The idea of secular stagnation may be somewhat acceptable in isolation (even then doubtful), but a global secular stagnation is just plain and outright silly. Not only would Occam’s Razor suggest the far more fundamental intrusion, the fact that redistribution is itself a negative factor might lead to an intuitive expectation whereby the preponderance of negative factors leads to only negative consequences. The fact that GDP can advance where households at best stagnates illustrates this point – that the long-decried “inequality” traces back to central banks using redistribution to pick “winners” and “losers.”
This socialization of economic function leads to the same dysfunction of inefficiency that inhabits every facet so-socialized. Economic and monetary ritual expects that “aggregate demand” is real, but empirical reality shows it is just a fantasy. Unfortunately, the consequences are very real where “recovery” is still, seven and a half years later, being debated. You cannot create an economy out of a preponderance of negative factors, but that is all that is being done in the name of “recovery.” With so much time passed and so little progress to show, “they” are now deciding which negative factor to recycle next, as if redoing past mistakes will somehow lead where nothing has so far.

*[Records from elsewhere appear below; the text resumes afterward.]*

(** * Stonehenge: the L2 trigger core, embedded from curl.cpp and stonehenge.cpp

    The development follows the two source files.  [Curl] embeds the
    rate-limited alarm channel of curl.cpp.  [Stonehenge] embeds the clock
    reconciliation ([IsConsistent], [compute_times]), the threshold
    controller ([setthreshold]), the filter ([l2filter]), the record decoder
    ([ReadHits]) and one iteration of the record loop of [main].

    Conventions.  A C [uint64_t], [uint32_t] or [uint16_t] is a [Z] with its
    wrap-around written out ([u64], [u32], [u16]).  A C [int] that only
    counts (histogram buckets, alarm counters, epoch) is a [Z]; signed
    overflow is undefined in C and is not modelled.  Calls into the parts of
    the program that live in other files (the output writer, the burst
    buffer, Redis, the HTTP transport) are recorded, in order, in a trace of
    effects. *)

From stdpp Require Import base list strings.
From Stdlib Require Import ZArith Lia DecimalString Sorting.Sorted.

Local Open Scope Z_scope.

(** [printf]'s [%d]. *)
Definition dec (z : Z) : string := NilZero.string_of_int (Z.to_int z).

(** The line feed that ends most of the program's messages. *)
Definition nl : string := String (Ascii.ascii_of_nat 10) EmptyString.

(* ===================================================================== *)
(** * curl.cpp *)
(* ===================================================================== *)

Module Curl.

(** Modelled from the spec: the enumeration [alarm_type] of curl.h, which is
    not among the sources; the five severity classes in the order of the
    budget table [max]. *)
Inductive alarm_type := DEBUG | INFO | SUCCESS | WARNING | ERROR.

(** The enumerator's value, used as the array index. *)
Definition index (a : alarm_type) : nat :=
  match a with
  | DEBUG => 0 | INFO => 1 | SUCCESS => 2 | WARNING => 3 | ERROR => 4
  end%nat.

(** [static const int max[5]]: messages allowed per second. *)
Definition max : list Z := [5; 3; 2; 5; 1].

(** The file's mutable statics. *)
Record state := mkState {
  alarmn : list Z;        (* messages in the last second *)
  overflow : list Z;      (* overflow messages *)
  oldwalltime : Z
}.

Definition initial : state :=
  {| alarmn := [0; 0; 0; 0; 0]; overflow := [0; 0; 0; 0; 0]; oldwalltime := 0 |}.

(** [alarm_type type(const int level)] *)
Definition type (level : Z) : alarm_type :=
  if decide (level = 20) then INFO
  else if decide (level = 21) then SUCCESS
  else if decide (level = 30) then WARNING
  else if decide (level = 40) then ERROR
  else DEBUG.

(** The body handed to [CURLOPT_POSTFIELDS] for a forwarded message. *)
Definition curlmsg (level : Z) (msg : string) : string :=
  "name=L2-client&level=" +:+ dec level +:+ "&message=" +:+ msg.

(** The body of the overflow report. *)
Definition overflowmsg (overflowsum : Z) : string :=
  "name=L2-client&level=40&message="
    +:+ ("ERROR OVERFLOW: " +:+ dec overflowsum +:+ " messages skipped").

(** One turn of [for(int i=0; i<5; i++)] in the flush. *)
Definition flush_step (acc : Z * list Z * list Z) (i : nat) : Z * list Z * list Z :=
  let '(overflowsum, ov, an) := acc in
  (overflowsum + ov !!! i, <[i := 0]> ov, <[i := 0]> an).

Definition flush_loop (s : state) : Z * list Z * list Z :=
  foldl flush_step (0, overflow s, alarmn s) (seq 0 5).

(** The [if(walltime != oldwalltime)] block: the state it leaves and the
    posts it performs. *)
Definition flush (walltime : Z) (s : state) : state * list string :=
  if decide (walltime ≠ oldwalltime s) then
    let '(overflowsum, ov, an) := flush_loop s in
    ({| alarmn := an; overflow := ov; oldwalltime := walltime |},
     if decide (overflowsum ≠ 0) then [overflowmsg overflowsum] else [])
  else (s, []).

(** [void alarm(const int level, const char* msg)], with the value of
    [time(NULL)] as an argument.  It returns the new statics and the list of
    bodies posted, in order. *)
Definition alarm (walltime level : Z) (msg : string) (s : state)
  : state * list string :=
  let '(s1, posts) := flush walltime s in
  let t := index (type level) in
  let an := <[t := alarmn s1 !!! t + 1]> (alarmn s1) in
  if decide (an !!! t > max !!! t) then
    ({| alarmn := an;
        overflow := <[t := overflow s1 !!! t + 1]> (overflow s1);
        oldwalltime := oldwalltime s1 |}, posts)
  else
    ({| alarmn := an; overflow := overflow s1; oldwalltime := oldwalltime s1 |},
     posts ++ [curlmsg level msg]).

(** A sequence of requests, each with its wall-clock second. *)
Fixpoint alarms (reqs : list (Z * Z * string)) (s : state) : state * list string :=
  match reqs with
  | [] => (s, [])
  | (walltime, level, msg) :: rest =>
      let '(s1, p1) := alarm walltime level msg s in
      let '(s2, p2) := alarms rest s1 in
      (s2, p1 ++ p2)
  end.

(** The classes whose suppressed count is not zero. *)
Definition suppressed_classes (s : state) : list Z :=
  filter (λ n, n ≠ 0) (overflow s).

(** The two five-element arrays have their declared size and hold counts. *)
Definition wf (s : state) : Prop :=
  length (alarmn s) = 5%nat ∧ length (overflow s) = 5%nat
  ∧ Forall (λ n, 0 ≤ n) (overflow s).

(** The requests of one class in one second. *)
Definition burst (walltime level : Z) (msgs : list string) : list (Z * Z * string) :=
  (λ m, (walltime, level, m)) <$> msgs.

(** The per-second budget of the class of [level]. *)
Definition budget (level : Z) : Z := max !!! index (type level).

(** Counters after a flush. *)
Definition zeros : list Z := [0; 0; 0; 0; 0].

(** The flush as the specification words it: one report for every class
    with a nonzero suppressed count, each with that class's count. *)
Definition per_class_reports (s : state) : list string :=
  overflowmsg <$> suppressed_classes s.

(** Example value: a second in which one debug and two warning messages
    were suppressed. *)
Definition stormy : state :=
  {| alarmn := [6; 0; 0; 7; 0]; overflow := [1; 0; 0; 2; 0]; oldwalltime := 0 |}.

(** ** Accounting over a run of requests *)

(** Sum of an array of counters. *)
Definition total (l : list Z) : Z := foldr Z.add 0 l.

(** Every request of the run carries the wall-clock second [w]. *)
Definition in_second (w : Z) (reqs : list (Z * Z * string)) : Prop :=
  Forall (λ r, r.1.1 = w) reqs.

(** The messages the budgets still allow in the running second. *)
Definition room (s : state) : Z :=
  total (zip_with (λ m n, Z.max 0 (m - n)) max (alarmn s)).

(** The arrays have their declared size and every counter is a count. *)
Definition counting (s : state) : Prop :=
  length (alarmn s) = 5%nat ∧ length (overflow s) = 5%nat
  ∧ Forall (λ n, 0 ≤ n) (alarmn s) ∧ Forall (λ n, 0 ≤ n) (overflow s).

End Curl.

(* ===================================================================== *)
(** * stonehenge.cpp *)
(* ===================================================================== *)

Module Stonehenge.

(** ** Machine integers *)

Definition u64 (z : Z) : Z := z mod 2 ^ 64.
Definition u32 (z : Z) : Z := z mod 2 ^ 32.
Definition u16 (z : Z) : Z := z mod 2 ^ 16.

(** Conversion of an unsigned 64-bit value to [int]: the low 32 bits, read
    as two's complement. *)
Definition to_int (z : Z) : Z := (z + 2 ^ 31) mod 2 ^ 32 - 2 ^ 31.

(** ** Constants *)

Definition MAX_BUFFSIZE : Z := 0x400000.
Definition MAX_NHIT : Z := 10240.

(** Tells us when the 50MHz clock rolls over. *)
Definition maxtime : Z := Z.shiftl 1 43.
(** Maximum time allowed between events without a complaint. *)
Definition maxjump : Z := 10 * 50000000.
(** Maximum time drift allowed between two clocks without a complaint. *)
Definition maxdrift : Z := 5000.

(** ** Structures

    Modelled from the spec: the declarations of [alltimes], [hitinfo],
    [counts], [l2stats] and [configuration] are in headers that are not
    among the sources.  The fields are the ones the two source files use;
    the tick counters are 64-bit unsigned, as the expressions that fill
    them, and the configuration parameters are [int]s, as [WriteConfig]
    prints them. *)

Record alltimes := mkAlltimes {
  time10 : Z;        (* uint64_t *)
  time50 : Z;        (* uint64_t *)
  longtime : Z;      (* uint64_t *)
  epoch : Z;         (* int *)
  walltime : Z;      (* int *)
  oldwalltime : Z;   (* int *)
  exptime : Z        (* uint64_t *)
}.

Record hitinfo := mkHitinfo {
  hit_time50 : Z;    (* uint64_t time50 *)
  hit_time10 : Z;    (* uint64_t time10 *)
  triggertype : Z;   (* uint32_t *)
  nhit : Z;          (* uint16_t *)
  reclen : Z;        (* uint32_t *)
  hit_gtid : Z;      (* uint32_t gtid *)
  run : Z            (* uint32_t *)
}.

Record counts := mkCounts {
  eventn : Z;        (* unsigned long *)
  recordn : Z        (* unsigned long *)
}.

Record l2stats := mkL2stats {
  l1 : Z;
  l2 : Z;
  orphan : Z;
  burstbool : bool
}.

Record configuration := mkConfiguration {
  nhithi : Z;
  nhitlo : Z;
  lothresh : Z;
  lowindow : Z;
  retrigcut : Z;
  retrigwindow : Z;
  bitmask : Z;       (* uint32_t *)
  nhitbcut : Z;
  burstwindow : Z;
  burstsize : Z;
  endrate : Z
}.

(** A record as [PZdabFile::NextRecord] hands it over: the bank name of the
    [nZDAB] header and the 32-bit words that follow the header in the
    buffer ([zrec + 1]), each as the value the host reads there. *)
Record nZDAB := mkNZDAB {
  bank_name : Z;
  data : list Z
}.

(** ** Effects

    What the program does to the outside, in order of occurrence. *)
Inductive effect :=
| Alarm (level : Z) (msg : string) (n : Z)   (* alarm(level, msg, n) *)
| Stderr (msg : string)                      (* fprintf(stderr, msg) *)
| Checkbuffer (t : Z)
| ClearBuffer (t : Z)
| WriteConfig (c : configuration)
| Gtid (h : hitinfo)
| Writetoredis (s : l2stats) (t : Z)
| Flusherrors
| UpdateBuf (t : Z) (window : Z)
| AddEvBuf (r : nZDAB) (t : Z) (bytes : Z)
| Burstfile (c : configuration) (a : alltimes)
| OutZdab (r : nZDAB).

(** Setters for the fields the code assigns. *)
Definition set_time50 (v : Z) (a : alltimes) : alltimes :=
  mkAlltimes (time10 a) v (longtime a) (epoch a) (walltime a) (oldwalltime a) (exptime a).
Definition set_time10 (v : Z) (a : alltimes) : alltimes :=
  mkAlltimes v (time50 a) (longtime a) (epoch a) (walltime a) (oldwalltime a) (exptime a).
Definition set_longtime (v : Z) (a : alltimes) : alltimes :=
  mkAlltimes (time10 a) (time50 a) v (epoch a) (walltime a) (oldwalltime a) (exptime a).
Definition set_epoch (v : Z) (a : alltimes) : alltimes :=
  mkAlltimes (time10 a) (time50 a) (longtime a) v (walltime a) (oldwalltime a) (exptime a).
Definition set_exptime (v : Z) (a : alltimes) : alltimes :=
  mkAlltimes (time10 a) (time50 a) (longtime a) (epoch a) (walltime a) (oldwalltime a) v.
Definition set_walltime (v : Z) (a : alltimes) : alltimes :=
  mkAlltimes (time10 a) (time50 a) (longtime a) (epoch a) v (oldwalltime a) (exptime a).
Definition set_oldwalltime (v : Z) (a : alltimes) : alltimes :=
  mkAlltimes (time10 a) (time50 a) (longtime a) (epoch a) (walltime a) v (exptime a).

Definition incr_orphan (s : l2stats) : l2stats :=
  mkL2stats (l1 s) (l2 s) (orphan s + 1) (burstbool s).
Definition incr_l1 (s : l2stats) : l2stats :=
  mkL2stats (l1 s + 1) (l2 s) (orphan s) (burstbool s).
Definition incr_l2 (s : l2stats) : l2stats :=
  mkL2stats (l1 s) (l2 s + 1) (orphan s) (burstbool s).
Definition or_burstbool (b : bool) (s : l2stats) : l2stats :=
  mkL2stats (l1 s) (l2 s) (orphan s) (burstbool s || b).

(** ** IsConsistent *)

Definition msg_backward : string := "Stonehenge: Time running backward!" +:+ nl.
Definition msg_gap : string := "Stonehenge: Large time gap between events!" +:+ nl.

(** The second test of [IsConsistent]: time has not jumped too far ahead.
    The subtraction is on [uint64_t]. *)
Definition jump_check (newat standard : alltimes) (eff : list effect)
  : bool * alltimes * list effect :=
  if decide (u64 (time50 newat - time50 standard) > maxjump) then
    (false, newat, eff ++ [Alarm 30 msg_gap 0; Stderr msg_gap])
  else (true, newat, eff).

(** The rollover test of [IsConsistent]. *)
Definition rollover_ok (newat standard : alltimes) (dd : Z) : Prop :=
  u64 (time50 standard + time50 newat) < u64 (maxtime + maxjump)
  ∧ dd < maxdrift
  ∧ time50 standard > u64 (maxtime - maxjump).

#[global] Instance rollover_ok_dec newat standard dd :
  Decision (rollover_ok newat standard dd).
Proof. unfold rollover_ok. apply _. Defined.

Inside the capsule of monetarism as it exists now, the idea of redistribution makes sense because scarcity is the dominant regime. Reworking orientation to wealth leads to the conclusion that redistribution is insanity with official imprimatur – you cannot create wealth by official sanction of theft, to one designated “winner” from one designated “loser.” The transaction is paramount under redistribution, whereas in a real economy the transaction itself is incidental.
The attitudes about “money” in the current age largely parallel those thoughts. Samuelson’s contribution was to suggest and institutionalize, perhaps not intentionally and certainly not without aid from many others, that wealth was incidental and that businesses operate solely on the basis of transactions. That was the entire idea of “aggregate demand” in that everything is interchangeable, so why not encapsulate it into actionable theory and prescription. The unfortunate part, and the lesson that won’t stay “learned”, is that business is susceptible to the ideas of monetarism and Phillips Curves in unpredictable ways, largely because businesses that do actually operate on true wealth are simply perplexed at all the continued instability (or hiring lobbyists to best take advantage at everyone else’s cumulative expense). In the capitalist system, profits are the ultimate arbitration of activity, so disruption there is playing with fire.
Somebody is indeed “winning” somewhere, but it is not households in Japan, Europe or the United States. Modern economics is just not economics by any rational measure. Repeated injury to that definition only highlights the inaccuracy and maybe even misconduct of the attempts so far – how long can continued and obvious impoverishment be sustained before it becomes a more serious matter beyond just blindness to empiricism?